### DESCRIPTION OF THE TASK:
Below are some records. Reproduce them exactly from their first line through the line with "Create HintDb moves.", inclusive.
________
(* ===== verification/SmtpSpec.v ===== *)
(** * What the relay does

    Reading: lines, the body of a message, the loops of a session and why they end.
    Sending: the calls of one delivery, and the invariant of a session. *)

From S2P Require Import Prelude Strings Json Client Mail Smtp.

(** ** Relations and invariants of computations *)

Section monotone.
Context {S : Type} (Rel : S -> S -> Prop) `{!PreOrder Rel}.

(** Whatever [m] does, the state moves along the relation. *)
Definition moves {A} (m : M S A) : Prop := forall s, Rel s (m s).2.

Lemma moves_ret {A} (a : A) : moves (mret a).
Proof. intros s. reflexivity. Qed.
Lemma moves_fail {A} e : moves (@fail S A e).
Proof. intros s. reflexivity. Qed.
Lemma moves_get : moves get.
Proof. intros s. reflexivity. Qed.
Lemma moves_lift {A} (r : res A) : moves (lift r).
Proof. intros s. reflexivity. Qed.
Lemma moves_modify f : (forall s, Rel s (f s)) -> moves (modify f).
Proof. intros H s. apply H. Qed.
Lemma moves_bind {A C} (m : M S A) (k : A -> M S C) : moves m -> (forall a, moves (k a)) -> moves (mbind k m).
Proof.
  intros Hm Hk s. specialize (Hm s). unfold mbind, M_bind. destruct (m s) as [[a|e] s']; [|done].
  simpl in Hm. etrans; [exact Hm|apply Hk].
Qed.
Lemma moves_try {A} (m : M S A) : moves m -> moves (try m).
Proof. intros Hm s. specialize (Hm s). unfold try. by destruct (m s). Qed.
Lemma moves_wrapM {A} msg (m : M S A) : moves m -> moves (wrapM msg m).
Proof. intros Hm s. specialize (Hm s). unfold wrapM. by destruct (m s). Qed.
End monotone.

Create HintDb moves.
#[export] Hint Resolve moves_ret moves_fail moves_get moves_lift moves_bind moves_try moves_wrapM : moves.

Section spec.
Context {U : UnicodeTables} {UP : Upstream} (config : RelayConfig) (route_env : nat -> RouteEnv).

Abbreviation Session := (M smtpSession).

(** ** Reading *)

(** The input only gets shorter, from the front. *)
Definition reads (s s' : smtpSession) : Prop := exists p, input s = p ++ input s'.

#[export] Instance reads_preorder : PreOrder reads.
Proof.
  split; [intros s; by exists []|]. intros s1 s2 s3 [p Hp] [q Hq]. exists (p ++ q). by rewrite Hp, Hq, app_assoc.
Qed.

Lemma reads_length s s' : reads s s' -> (length (input s') <= length (input s))%nat.
Proof using. intros [p ->]. rewrite length_app. lia. Qed.

Lemma readRawLine_run s :
  match IndexByte (input s) LF with
  | Some i => readRawLine s = (Ok (take (S i) (input s)), set_input (drop (S i) (input s)) s) /\ (i < length (input s))%nat
  | None => readRawLine s = (Err (input_end s), set_input [] s)
  end.
Proof using.
  unfold readRawLine, ReadString, mbind, M_bind. destruct (IndexByte (input s) LF) as [i|] eqn:E; [|done].
  split; [done|]. apply IndexByte_Some in E as [E _]. by apply lookup_lt_Some in E.
Qed.

Lemma readRawLine_reads : moves reads readRawLine.
Proof using.
  intros s. pose proof (readRawLine_run s) as H. destruct (IndexByte (input s) LF) as [i|].
  - destruct H as [-> _]. exists (take (S i) (input s)). simpl. by rewrite take_drop.
  - rewrite H. exists (input s). simpl. by rewrite app_nil_r.
Qed.

(** A line that is read is not empty. *)
Lemma readRawLine_shorter s line s' : readRawLine s = (Ok line, s') -> (length (input s') < length (input s))%nat.
Proof using.
  pose proof (readRawLine_run s) as H. destruct (IndexByte (input s) LF) as [i|]; [|by rewrite H].
  destruct H as [-> Hi]. intros [= _ <-]. simpl. rewrite length_drop. lia.
Qed.

Lemma readLine_reads : moves reads readLine.
Proof using.
  unfold readLine. apply moves_bind; [tc_solve|apply readRawLine_reads|]. intros line. case_match; auto with moves typeclass_instances.
Qed.

Lemma readLine_shorter s line s' : readLine s = (Ok line, s') -> (length (input s') < length (input s))%nat.
Proof using.
  unfold readLine, mbind, M_bind. destruct (readRawLine s) as [[raw|e] s1] eqn:E; [|done].
  apply readRawLine_shorter in E. case_match; [done|]. by intros [= _ <-].
Qed.

(** ** What does not read *)

Lemma keeps_writeLine line : keeps input (writeLine line).
Proof using. intros s. unfold writeLine. by destruct (writes_left s) as [[|n]|]. Qed.
Lemma keeps_reply line : keeps input (reply line).
Proof using. apply keeps_writeLine. Qed.
Lemma keeps_up c : keeps input (up c).
Proof using. intros s. unfold up. by destruct (up_error _). Qed.
Lemma keeps_route t : keeps input (route route_env t).
Proof using. intros s. unfold route. by destruct (Route _ _ _). Qed.
Lemma keeps_slice n x : keeps input (slice_from n x).
Proof using. intros s. unfold slice_from. by case_bool_decide. Qed.
Lemma keeps_envelope g : (forall s, input (g s) = input s) -> keeps input (modify g).
Proof using. intros H s. apply H. Qed.

Hint Resolve keeps_writeLine keeps_reply keeps_up keeps_route keeps_slice : keeps.
Hint Extern 1 (keeps input (modify _)) => (apply keeps_envelope; reflexivity) : keeps.

Lemma keeps_forwardMessage f t body : keeps input (forwardMessage config route_env f t body).
Proof using.
  unfold forwardMessage, connectUpstream, dialUpstreamClient, dialImplicitTLSClient, dialStartTLSClient, dialSMTPWithTimeout,
    authenticateUpstream, sendEnvelope, sendBody, up_. keeps_auto.
Qed.

Lemma keeps_forwardTo f body l : forall a b, keeps input (forwardTo config route_env f body l a b).
Proof using.
  induction l as [|t l IH]; intros a b; [apply keeps_ret|]. cbn [forwardTo].
  apply keeps_bind; [apply keeps_try, keeps_forwardMessage|]. intros []; apply IH.
Qed.

Hint Resolve keeps_forwardTo : keeps.

Lemma keeps_reads {A} (m : Session A) : keeps input m -> moves reads m.
Proof using. intros H s. exists []. by rewrite H. Qed.

(** ** The body of a message *)

Lemma readBodyFrom_reads n : forall body e, moves reads (readBodyFrom config n body e).
Proof using.
  induction n as [|n IH]; intros body e; [apply keeps_reads, keeps_fail|]. cbn [readBodyFrom].
  apply moves_bind; [tc_solve|apply moves_try, readRawLine_reads|]. intros [line|err].
  - case_match; [apply keeps_reads; unfold bodyResult; keeps_auto|]. case_match; [apply IH|]. destruct (appendDataLine _ _ _); apply IH.
  - case_match; apply keeps_reads; unfold bodyResult; keeps_auto.
Qed.

Lemma readBodyFrom_fuel n : forall m body e s, (length (input s) < n)%nat -> (length (input s) < m)%nat ->
  readBodyFrom config n body e s = readBodyFrom config m body e s.
Proof using.
  induction n as [|n IH]; intros [|m] body e s Hn Hm; try lia. cbn [readBodyFrom]. unfold try, mbind, M_bind.
  destruct (readRawLine s) as [[line|err] s1] eqn:E; [|done]. apply readRawLine_shorter in E.
  case_match; [done|]. case_match; [apply IH; lia|]. destruct (appendDataLine _ _ _) as [b e']. apply IH; lia.
Qed.

(** The loop of [readDataBody] without its fuel. *)
Definition readBody (body : bytes) (sizeErr : bool) : Session bytes := fun s =>
  readBodyFrom config (S (length (input s))) body sizeErr s.

Definition body_turn (rest : bytes -> bool -> Session bytes) (body : bytes) (sizeErr : bool) : Session bytes :=
  r ← try readRawLine;
  match r with
  | Err err => if is_EOF err then bodyResult body sizeErr else fail err
  | Ok line =>
      if isDataTerminator line then bodyResult body sizeErr
      else if sizeErr then rest body sizeErr
      else let '(body, sizeErr) := appendDataLine config body line in rest body sizeErr
  end.

Lemma readBody_turn body e s : readBody body e s = body_turn readBody body e s.
Proof using.
  unfold readBody at 1. cbn [readBodyFrom]. unfold body_turn, try, mbind, M_bind.
  destruct (readRawLine s) as [[line|err] s1] eqn:E; [|done]. apply readRawLine_shorter in E. unfold readBody.
  case_match; [done|]. case_match; [apply readBodyFrom_fuel; lia|].
  destruct (appendDataLine _ _ _) as [b e']. apply readBodyFrom_fuel; lia.
Qed.

(** A line with its newline that is not the end of the message. *)
Definition text_line (l : bytes) : Prop := (exists x, (LF ∉ x) /\ l = x ++ [LF]) /\ isDataTerminator l = false.

Lemma set_input_twice i j s : set_input i (set_input j s) = set_input i s.
Proof using. done. Qed.
Lemma set_input_same s : set_input (input s) s = s.
Proof using. by destruct s. Qed.

Lemma readRawLine_line x rest s : LF ∉ x -> input s = (x ++ [LF]) ++ rest ->
  readRawLine s = (Ok (x ++ [LF]), set_input rest s).
Proof using.
  intros Hx E. pose proof (readRawLine_run s) as H. rewrite E, <-app_assoc in H. simpl in H.
  rewrite IndexByte_app in H by done. destruct H as [-> _]. f_equal.
  - f_equal. change (x ++ LF :: rest) with (x ++ [LF] ++ rest). rewrite app_assoc, take_app_length'; [done|rewrite length_app; simpl; lia].
  - f_equal. change (x ++ LF :: rest) with (x ++ [LF] ++ rest). rewrite app_assoc, drop_app_length'; [done|rewrite length_app; simpl; lia].
Qed.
________
### WRITTEN SOLUTION:
(* ===== verification/SmtpSpec.v ===== *)
(** * What the relay does

    Reading: lines, the body of a message, the loops of a session and why they end.
    Sending: the calls of one delivery, and the invariant of a session. *)

From S2P Require Import Prelude Strings Json Client Mail Smtp.

(** ** Relations and invariants of computations *)

Section monotone.
Context {S : Type} (Rel : S -> S -> Prop) `{!PreOrder Rel}.

(** Whatever [m] does, the state moves along the relation. *)
Definition moves {A} (m : M S A) : Prop := forall s, Rel s (m s).2.

Lemma moves_ret {A} (a : A) : moves (mret a).
Proof. intros s. reflexivity. Qed.
Lemma moves_fail {A} e : moves (@fail S A e).
Proof. intros s. reflexivity. Qed.
Lemma moves_get : moves get.
Proof. intros s. reflexivity. Qed.
Lemma moves_lift {A} (r : res A) : moves (lift r).
Proof. intros s. reflexivity. Qed.
Lemma moves_modify f : (forall s, Rel s (f s)) -> moves (modify f).
Proof. intros H s. apply H. Qed.
Lemma moves_bind {A C} (m : M S A) (k : A -> M S C) : moves m -> (forall a, moves (k a)) -> moves (mbind k m).
Proof.
  intros Hm Hk s. specialize (Hm s). unfold mbind, M_bind. destruct (m s) as [[a|e] s']; [|done].
  simpl in Hm. etrans; [exact Hm|apply Hk].
Qed.
Lemma moves_try {A} (m : M S A) : moves m -> moves (try m).
Proof. intros Hm s. specialize (Hm s). unfold try. by destruct (m s). Qed.
Lemma moves_wrapM {A} msg (m : M S A) : moves m -> moves (wrapM msg m).
Proof. intros Hm s. specialize (Hm s). unfold wrapM. by destruct (m s). Qed.
End monotone.

Create HintDb moves.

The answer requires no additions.